Atrial fibrillation, fermented foods, tyramine reaction

Here is Len’s story of his very unusual reaction:  My tyramine symptoms came on me right out of the blue. I am a 68 yr old male and the last 2 years I suffered with gastritis and stomach ulcers brought on by taking aspirin..which is supposed to doctor recommended. To deal with the ulcers the physicians wanted me on PPI but after suffering side effects for one week from the medication plus reading up on long term side effects I decided to punt the pills and address the problem through diet. I started taking bone broth and probotic food like kefir and sauerkraut. I started to have success with a few setbacks due to finding some foods were causing me more problems than solving them. I found sauerkraut was very beneficial and I started making it and having it with every meal. Almost a year ago I would start having afib….and I couldn’t figure out what was triggering it. After ending up in the hospital a couple times and the doctors scratching their heads about my sudden onset of afib that would mysteriously disappear after 6 to 12 hours, I was sent to an expert who was going to put me on meds and give me an ablation to prevent future episodes. It was shortly after that out of desperation I started googling foods that may set off afib and I stumbled across Tyramine.

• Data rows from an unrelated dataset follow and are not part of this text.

Lemma resume_without_hook (s : Suspended) (r : Resumption) (st : Step) :
  (forall m, s <> AtTransform m) ->
  resume_of without_hook s r = Some st ->
  sends (fst st) = map (pair write_stream) (yielded_messages [r])
  /\ hook_calls (fst st) = []
  /\ (forall m, snd st <> Susp (AtTransform m)).
Proof.
  intros Hs H.
  destruct s as [|msg|msg]; [| exfalso; exact (Hs msg eq_refl) |];
    destruct r as [[message|message]| |[transformed|]| |exc|];
    cbn in H; try discriminate H; injection H as <-;
    unfold received_exception, inner_except, outer_except, call_onerror,
      prepend, next_item;
    destruct onerror as [handler|];
    repeat match goal with
      | |- context [handler ?x] => destruct (handler x)
      | |- context [is_ClosedResourceError ?x] =>
          destruct (is_ClosedResourceError x)
      end;
    cbn; repeat split; intros; discriminate.
Qed.

Lemma yielded_messages_cons (r : Resumption) (script : list Resumption) :
  yielded_messages (r :: script) = yielded_messages [r] ++ yielded_messages script.
Proof. unfold yielded_messages; cbn. now rewrite app_nil_r. Qed.

Lemma returned_by_hook_cons (r : Resumption) (script : list Resumption) :
  returned_by_hook (r :: script) = returned_by_hook [r] ++ returned_by_hook script.
Proof. unfold returned_by_hook; cbn. now rewrite app_nil_r. Qed.

(** One step of a run. *)
Lemma run_step (tf : option MessageTransformFn) (t t' : Task)
    (r : Resumption) (script : list Resumption) (tr : list Event) :
  run_of tf t (r :: script) = Some (tr, t') ->
  exists s ev t1 tr',
    t = Susp s
    /\ resume_of tf s r = Some (ev, t1)
    /\ run_of tf t1 script = Some (tr', t')
    /\ tr = ev ++ tr'.
Proof.
  destruct t as [|s|c]; try discriminate. rewrite run_cons.
  destruct (resume_of tf s r) as [[ev t1]|] eqn:Hres; try discriminate.
  unfold then_run; cbn [fst snd].
  destruct (run_of tf t1 script) as [[tr' t'']|] eqn:Hrun; try discriminate.
  unfold prepend; cbn [fst snd]. intros [= <- <-].
  exists s, ev, t1, tr'. repeat split; trivial.
Qed.

Lemma forward_run (tf : option MessageTransformFn) (script : list Resumption)
    (tr : list Event) (t : Task) :
  forward_of tf script = Some (tr, t) ->
  exists tr', run_of tf (Susp AtReceive) script = Some (tr', t)
              /\ tr = Op read_stream Receive :: tr'.
Proof.
  unfold forward_messages, then_run, start, next_item; cbn [fst snd].
  destruct (run_of tf (Susp AtReceive) script) as [[tr' t']|] eqn:Hrun;
    try discriminate.
  unfold prepend; cbn [fst snd app]. intros [= <- <-].
  exists tr'. split; trivial.
Qed.

Lemma run_without_hook (script : list Resumption) :
  forall (t t' : Task) (tr : list Event),
    (forall m, t <> Susp (AtTransform m)) ->
    run_of without_hook t script = Some (tr, t') ->
    sends tr = map (pair write_stream) (yielded_messages script)
    /\ hook_calls tr = [].
Proof.
  induction script as [|r script IH]; intros t t' tr Ht Hrun.
  - injection Hrun as <- <-. split; reflexivity.
  - apply run_step in Hrun as (s & ev & t1 & tr' & -> & Hres & Hrun & ->).
    assert (Hs : forall m, s <> AtTransform m)
      by (intros m ->; exact (Ht m eq_refl)).
    destruct (resume_without_hook s r _ Hs Hres) as (Hsends & Hhook & Ht1).
    destruct (IH _ _ _ Ht1 Hrun) as (IHsends & IHhook).
    cbn [fst snd] in *. split.
    + rewrite sends_app, Hsends, IHsends, (yielded_messages_cons r script).
      now rewrite map_app.
    + now rewrite hook_calls_app, Hhook, IHhook.
Qed.

(** X1.  With no transform hook, whatever the answers (transport errors,
    failing sends, a raising handler, the cancellation): the loop calls
    [send] with exactly the messages its read stream yielded, each once
    and in the order they came, on its write stream only; and it never
    calls a hook. *)
Theorem no_transform_sends_what_is_yielded (script : list Resumption)
    (tr : list Event) (t : Task) :
  forward_of without_hook script = Some (tr, t) ->
  sends tr = map (pair write_stream) (yielded_messages script)
  /\ hook_calls tr = [].
Proof.
  intros H. apply forward_run in H as (tr' & Hrun & ->).
  apply run_without_hook in Hrun; [exact Hrun | discriminate].
Qed.

Lemma resume_with_hook (f : MessageTransformFn) (s : Suspended)
    (r : Resumption) (st : Step) :
  resume_of (Some f) s r = Some st ->
  sends (fst st) = map (pair write_stream) (returned_by_hook [r])
  /\ hook_calls (fst st) = yielded_messages [r].
Proof.
  intros H.
  destruct s as [|msg|msg],
           r as [[message|message]| |[transformed|]| |exc|];
    cbn in H; try discriminate H; injection H as <-;
    unfold received_exception, inner_except, outer_except, call_onerror,
      prepend, next_item;
    destruct onerror as [handler|];
    repeat match goal with
      | |- context [handler ?x] => destruct (handler x)
      | |- context [is_ClosedResourceError ?x] =>
          destruct (is_ClosedResourceError x)
      end;
    cbn; split; reflexivity.
Qed.

Lemma run_with_hook (f : MessageTransformFn) (script : list Resumption) :
  forall (t t' : Task) (tr : list Event),
    run_of (Some f) t script = Some (tr, t') ->
    hook_calls tr = yielded_messages script
    /\ sends tr = map (pair write_stream) (returned_by_hook script).
Proof.
  induction script as [|r script IH]; intros t t' tr Hrun.
  - injection Hrun as <- <-. split; reflexivity.
  - apply run_step in Hrun as (s & ev & t1 & tr' & -> & Hres & Hrun & ->).
    destruct (resume_with_hook f s r _ Hres) as (Hsends & Hhook).
    destruct (IH _ _ _ Hrun) as (IHhook & IHsends).
    cbn [fst snd] in *. split.
    + now rewrite hook_calls_app, Hhook, IHhook, (yielded_messages_cons r script).
    + rewrite sends_app, Hsends, IHsends, (returned_by_hook_cons r script).
      now rewrite map_app.
Qed.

I found food lists with Tyramine and on the list was sauerkraut along with a bunch of other foods like cheddar cheese, dried fruit, smoked fish. I connected the dots and as soon as I started taking out the Tyramine related foods out of my diet, the afib started to ease up. I would try eating something with Tyramine in it…and small amounts I could tolerate but if I over did it, then I would go through another episode. To date I still haven’t found a solution to getting past this and in the mean time I am hypersensitive about the types of foods that I eat. The strange thing is, I never had a sensitivity to Tyramine until I over did it with the sauerkraut.

My comment: Dear Len, Atrial fibrillation reaction is a rare, though it and an increased pulse rate and increased blood pressure are all possible symptoms in tyramine sensitivity, or with other amine reactions. You have done well persisting to see if diet had a role. Fermented foods may be helpful for people with no gut symptoms to help with gut flora, but those with IBS need to view them with the suspicion you have shown. In fact the freshness of all foods, especially meats and other protein foods really matters where tyramine and other amines are concerned.

It is no wonder you feel supersensitive about what foods you can eat! Gradually finding out what you may tolerate is what I call “Diet detective work”! I have some good news and some not-so-good news for you. First the not-so-good news: many people do not begin to have food-sensitivity symptoms until in their 60s or 70s or even 80s! The good news is that much can still be done to have the broadest diet possible. Another part of your good news, and the detective work, is that since your gut became inflamed with aspirin it is probable that you should also consider investigating foods high in salicylate as part of what you watch. This is part of what I call the Total Body Load of factors that may influence whether or not you begin having symptoms at any particular time. Salicylates are similar in shape, chemically, to additive colour and flavour. An over-arching idea is that suspect food chemicals (whether these are tyramine, other amines, salicylates, additives, even MSG) aggravate the underlying symptoms in susceptible people. Another important idea is that tyramine is one amine and most people who are sensitive to tyramine are likely to be sensitive to all the others. Don’t panic! You don’t need to go on a much stricter diet. But it is worth using this idea to reduce the foods high in these various suspect chemicals so you realize that having a meal high in spice with soft drinks make it more likely you will react to some food that might be quite low in amines up to 24 hours later. It is wise for you to read all the articles on Amines on this site  http://www.foodintolerancepro.com/category/amines/  which mention the foods you are most likely to tolerate.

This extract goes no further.